Paper No. 1
Presentation Time: 1:35 PM

TRANSPORT OF FECAL INDICATOR BACTERIA FROM SAND TO SEA VIA SEAWATER-BEACH GROUNDWATER INTERACTIONS (Invited Presentation)


BOEHM, Alexandria and RUSSELL, Todd, Civil and Environmental Engineering, Stanford, 473 Via Ortega, aboehm@stanford.edu, Stanford, CA 94305, aboehm@stanford.edu

Marine beach sands harbor high concentrations of fecal indicator bacteria (FIB, e.g., Escherichia coli and enterococci), organisms strictly regulated in the ribbon of coastal waters adjacent to the shore. In this study, we conceptualize and test a model whereby FIB are transported from sand to sea via ‘through-beach transport’. In the conceptual model, FIB attached to unsaturated beach sands are mobilized by a wetting front of infiltrating seawater from wave uprush or rising tides. Once mobilized, FIB are transported through the beach vadose zone with the infiltrating seawater to the subterranean estuary where they are subsequently discharged to the coastal ocean via submarine groundwater discharge. Field, lab, and modeling experiments illustrate the first step in the process: the mobilization of sand-bound enterococci and their transport through the vadose zone. Beach sands naturally contaminated with enterococci where packed in a column and subjected to intermittent imbibing and draining using filtered seawater.
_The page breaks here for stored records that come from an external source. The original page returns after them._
Lemma old_list_array_loop_found lines base count :
  forall fuel idx items found its idx' n,
    list_array_loop fuel lines idx base count items found
    = Some (Ok (its, idx', n)) ->
    List.length its + found = List.length items + n.
Proof.
  induction fuel as [|fuel IH]; intros idx items found its idx' n;
    [discriminate|].
  simpl. destruct (nth_error lines idx) as [line|];
    [|intros [= <- _ <-]; lia].
  destruct (found <? count)%nat; [|intros [= <- _ <-]; lia].
  destruct (startswith "-" (strip line)); [|apply IH].
  destruct (contains ":" (after_dash line)).
  - destruct (_parse_object_item lines idx base) as [[d j]|e];
      [|discriminate].
    intros H. apply IH in H. rewrite length_app in H. simpl in H. lia.
  - intros H. apply IH in H. rewrite length_app in H. simpl in H. lia.
Qed.

Lemma array_header_bracket (s ds : string) (d : option ascii) (r : string) :
  array_header s = Some (ds, d, r) -> exists t, s = String "[" t.
Proof.
  unfold array_header, bracket_digits.
  destruct s as [|c t]; [discriminate|].
  destruct (Ascii.eqb_spec c "[") as [->|Hc]; [eauto|].
  destruct c as [[] [] [] [] [] [] [] []]; try discriminate.
  congruence.
Qed.

Lemma starts_char_partition (c sep : ascii) (t : string) :
  Ascii.eqb c sep = false ->
  starts_char c (fst (partition sep (String c t))) = true.
Proof.
  intros Hc. simpl. rewrite Hc.
  destruct (partition sep t). unfold starts_char. simpl.
  apply Ascii.eqb_refl.
Qed.

Lemma starts_char_strip (c : ascii) (s : string) :
  isspace c = false -> starts_char c s = true -> starts_char c (strip s) = true.
Proof.
  intros Hc. destruct s as [|d t]; [discriminate|].
  unfold starts_char. simpl. intros Hd. apply Ascii.eqb_eq in Hd. subst d.
  unfold strip, rstrip, lstrip. simpl lstrip_by. rewrite Hc.
  destruct (rstrip_by_head isspace c t Hc) as [r' ->]. simpl.
  apply Ascii.eqb_refl.
Qed.

Lemma In_dict_set (k : string) (v : Value) (d : dict) (kv : string * Value) :
  In kv (dict_set k v d) -> kv = (k, v) \/ In kv d.
Proof.
  induction d as [|[k' w] d IH]; simpl.
  - intros [<-|[]]. now left.
  - destruct (String.eqb_spec k' k) as [->|_]; simpl.
    + intros [<-|H]; auto.
    + intros [<-|H]; auto. destruct (IH H); auto.
Qed.

Lemma arrays_under_brackets_set k v d :
  (forall elems, v = VArr elems -> starts_char "[" k = true) ->
  arrays_under_brackets d -> arrays_under_brackets (dict_set k v d).
Proof.
  intros Hv Hd k' elems Hin. apply In_dict_set in Hin as [[= -> <-]|Hin].
  - now apply (Hv elems).
  - now apply (Hd k' elems).
Qed.

Lemma _parse_value_no_array s elems : _parse_value s <> VArr elems.
Proof.
  unfold _parse_value.
  repeat match goal with
         | |- context [if ?b then _ else _] => destruct b
         end; try discriminate.
  destruct (int _); discriminate.
Qed.

Lemma parse_lines_loop_arrays lines :
  forall fuel idx current_indent acc d idx',
    arrays_under_brackets acc ->
    parse_lines_loop self fuel lines idx current_indent acc
    = Some (Ok (d, idx')) ->
    arrays_under_brackets d.
Proof.
  induction fuel as [|fuel IH]; intros idx cur acc d idx' Hacc;
    [discriminate|].
  cbn [parse_lines_loop].
  destruct (nth_error lines idx) as [line|] eqn:Hline;
    [|intros [= <- _]; assumption].
  destruct (is_empty (strip line)); [now apply IH|].
  destruct (Z.of_nat (indent_of line) <? cur)%Z;
    [intros [= <- _]; assumption|].
  destruct (strict self && (cur <? Z.of_nat (indent_of line))%Z
            && (indent self =? 0)%Z); [discriminate|].
  destruct (strict self && (cur <? Z.of_nat (indent_of line))%Z
            && negb (Z.of_nat (indent_of line) mod indent self =? 0)%Z);
    [discriminate|].
  destruct (contains ":" (strip line) && negb (startswith "-" (strip line)));
    [|now apply IH].
  destruct (partition ":" (strip line)) as [key0 value_part0] eqn:Hpart.
  destruct (is_empty (strip value_part0)).
  - destruct (parse_lines_loop self fuel lines (idx + 1) _ [])
      as [[[nested j]|e]|]; try discriminate.
    apply IH. apply arrays_under_brackets_set; [discriminate|assumption].
  - destruct (starts_char "[" (strip value_part0)).
    + unfold _parse_array at 1. rewrite Hline.
      destruct (array_header (strip line)) as [[[ds dl] r]|] eqn:Hhead;
        [|discriminate].
      destruct (array_header_bracket _ _ _ _ Hhead) as [t Ht].
      assert (Hkey : starts_char "[" (strip key0) = true).
      { apply starts_char_strip; [reflexivity|].
        rewrite Ht in Hpart.
        pose proof (starts_char_partition "[" ":" t eq_refl) as Hs.
        now rewrite Hpart in Hs. }
      match goal with
      | |- match ?e with _ => _ end = _ -> _ =>
          destruct e as [[[arr j]|e']|]; try discriminate
      end.
      apply IH. apply arrays_under_brackets_set; [|assumption].
      intros _ _. exact Hkey.
    + apply IH. apply arrays_under_brackets_set; [|assumption].
      intros elems H. now apply _parse_value_no_array in H.
Qed.
(** X13: what the pie chart leaves out.  The counts of the four slices add
    up to the number of rows whose playtime is above 0: every such row is
    in exactly one slice, and a row with a missing, zero or negative
    playtime is in none, so the percentages of the chart are out of the
    rows with positive playtime, not out of all reviews.  The slices are
    ordered by falling count. *)
Theorem chart_totals (w : World) (df : DataFrame) (xs : list num) :
  reviews_df (locals w) = Some df →
  columns df !! "playtime_hours" = Some (Numeric xs) →
  ∃ fig,
    charts (page (playtime_distribution w).2) = charts (page w) ++ [fig]
    ∧ sum_list (fig_values fig) = rows_positive xs
    ∧ rows_positive xs + rows_unbinned xs = length xs
    ∧ StronglySorted (λ a b : nat, (b ≤ a)%nat) (fig_values fig).
Proof.
  intros Hdf Hxs.
  rewrite (playtime_distribution_numeric w df xs Hdf Hxs).
  eexists. split.
  - unfold charts. simpl. rewrite omap_app. done.
  - simpl. split_and!.
    + apply value_counts_bucket_total.
    + apply rows_positive_unbinned.
    + apply value_counts_sorted.
Qed.

Lemma chart_totals_witness :
  ∃ fig,
    charts (page (playtime_distribution Samples.loaded).2) = [fig]
    ∧ sum_list (fig_values fig) = 4%nat.
Proof.
  destruct (chart_totals Samples.loaded Samples.reviews _ eq_refl eq_refl)
    as (fig & Hc & Hs & _).
  by exists fig.
Defined.

End Chart.

(* ===================================================================== *)
(** ** Edge cases of the tables *)
(* ===================================================================== *)

Module Tables.

Import NumericFacts RoundingFacts PandasFacts ExactFacts GroupFacts
  ScriptFacts HistogramFacts TableFacts.

(** X14: the reviews table stays well formed.  The rendering code
    changes the reviews table only by the assignment of the bucket
    column; the column has one cell per row, so a table in which every
    column has one cell per row is still such a table afterwards, with
    the same number of rows. *)
Theorem reviews_stay_well_formed (ui : Inputs) (w : World) (df : DataFrame) :
  reviews_df (locals w) = Some df →
  well_formed df →
  ∃ df',
    reviews_df (locals (render ui w).2) = Some df'
    ∧ well_formed df'
    ∧ len df' = len df.
Proof.
  intros Hdf Hwf.
  destruct (evolves_render ui w) as [_ _ _ _ _ _ Hstep].
  rewrite Hdf in Hstep.
  destruct Hstep as [->|(d & d' & [= <-] & -> & Hb)]; [by exists df|].
  exists d'. split; [done|]. by apply bucketed_well_formed.
Qed.

Lemma reviews_stay_well_formed_witness :
  ∃ df',
    reviews_df (locals (render Samples.idle Samples.loaded).2) = Some df'
    ∧ well_formed df'
    ∧ len df' = 4%nat.
Proof.
  apply (reviews_stay_well_formed Samples.idle Samples.loaded Samples.reviews
           eq_refl).
  refine (bool_decide_unpack
            (map_Forall (λ _ s, series_len s = 4%nat)
               (columns Samples.reviews)) _).
  by vm_compute.
Defined.

(** X15: a playtime column without a value.  When every cell of a
    numeric playtime column is missing (in particular when the table has
    no rows) the average playtime is shown as "nanh", not as "N/A", and
    the pie chart is drawn with its four slices at count 0. *)
Theorem playtime_all_missing (w : World) (df : DataFrame) (xs : list num) :
  reviews_df (locals w) = Some df →
  columns df !! "playtime_hours" = Some (Numeric xs) →
  Forall (λ x, isnan x = true) xs →
  avg_playtime_metric w = emit (Metric "Avg Playtime" "nanh") w
  ∧ ∃ fig,
      charts (page (playtime_distribution w).2) = charts (page w) ++ [fig]
      ∧ fig_values fig = [0; 0; 0; 0]%nat.
Proof.
  intros Hdf Hxs Hnan. split.
  - unfold avg_playtime_metric. script_unfold. simpl. rewrite Hdf.
    rewrite (has_column_Some _ _ _ Hxs), (getitem_Some _ _ _ Hxs). simpl.
    unfold nanmean. by rewrite (dropna_all_missing xs Hnan).
  - rewrite (playtime_distribution_numeric w df xs Hdf Hxs).
    eexists. split.
    + unfold charts. simpl. by rewrite omap_app.
    + simpl.
      pose proof (value_counts_bucket_total xs) as Hsum.
      rewrite (rows_positive_all_missing xs Hnan) in Hsum.
      pose proof (value_counts_bucket_length xs) as Hlen.
      apply sum_list_zero in Hsum.
      destruct ((value_counts (bucket_column xs)).*2)
        as [|a [|b [|c [|d [|]]]]]; try done.
      by do 4 apply Forall_cons_1 in Hsum as [-> Hsum].
Qed.

Lemma playtime_all_missing_witness :
  avg_playtime_metric (Samples.with_reviews (Some Cases.reviews_blank))
  = emit (Metric "Avg Playtime" "nanh")
      (Samples.with_reviews (Some Cases.reviews_blank)).
Proof.
  apply (playtime_all_missing
           (Samples.with_reviews (Some Cases.reviews_blank))
           Cases.reviews_blank [NaN; NaN] eq_refl eq_refl).
  repeat constructor.
Defined.

(** X16: active players against log entries.  On a well-formed logs
    table with a player column, the number shown as Active Players is at
    most the number shown as Log Entries. *)
Theorem active_players_bounded (w : World) (df : DataFrame) (s : Series) :
  logs_df (locals w) = Some df →
  well_formed df →
  columns df !! "player_id" = Some s →
  ∃ active,
    active_players_metric w
    = emit (Metric "Active Players" (format_comma active)) w
    ∧ log_entries_metric w
      = emit (Metric "Log Entries" (format_comma (len df))) w
    ∧ (active ≤ len df)%nat.
Proof.
  intros Hdf Hwf Hs. exists (nunique s). split_and!.
  - unfold active_players_metric. script_unfold. simpl. rewrite Hdf.
    by rewrite (has_column_Some _ _ _ Hs), (getitem_Some _ _ _ Hs).
  - unfold log_entries_metric. script_unfold. simpl. by rewrite Hdf.
  - unfold len. rewrite <- (Hwf _ _ Hs). apply nunique_le.
Qed.

Lemma active_players_bounded_witness :
  ∃ active,
    active_players_metric Samples.loaded
    = emit (Metric "Active Players" (format_comma active)) Samples.loaded
    ∧ (active ≤ 4)%nat.
Proof.
  destruct (active_players_bounded Samples.loaded Samples.logs
              (Samples.ints [1; 1; 2; 3]%Z) eq_refl)
    as (active & H & _ & Hle).
  - refine (bool_decide_unpack
              (map_Forall (λ _ s, series_len s = 4%nat)
                 (columns Samples.logs)) _).
    by vm_compute.
  - reflexivity.
  - by exists active.
Defined.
A pan lysimeter was deployed at a field site with contaminated beach sands. Enterococci were readily mobilized and transported through the unsaturated zone during infiltration events in both the field and laboratory column experiments. Detachment mechanisms were investigated using a modified version of HYDRUS-1D to model column experiment results. Detachment kinetics that are first order with respect to the rate of change in the water content and attached surface bacterial concentrations were found to provide a best fit between predicted and observed data. This suggests that air–water interface scouring and thin film expansion are likely drivers of enterococci mobilization in the investigated system. The second step in the process, the discharge of FIB laden groundwater via submarine ground water discharge, was investigated at a beach with high levels of FIB in sands. Temporal intensive measurements of E. coli in the coastal ocean showed high concentrations at low tide. Subsequent fate and transport modeling confirmed a tidal modulated groundwater source could explain the field observations. Future work will couple infiltration and submarine groundwater discharge models to confirm the through-beach FIB transport pathway.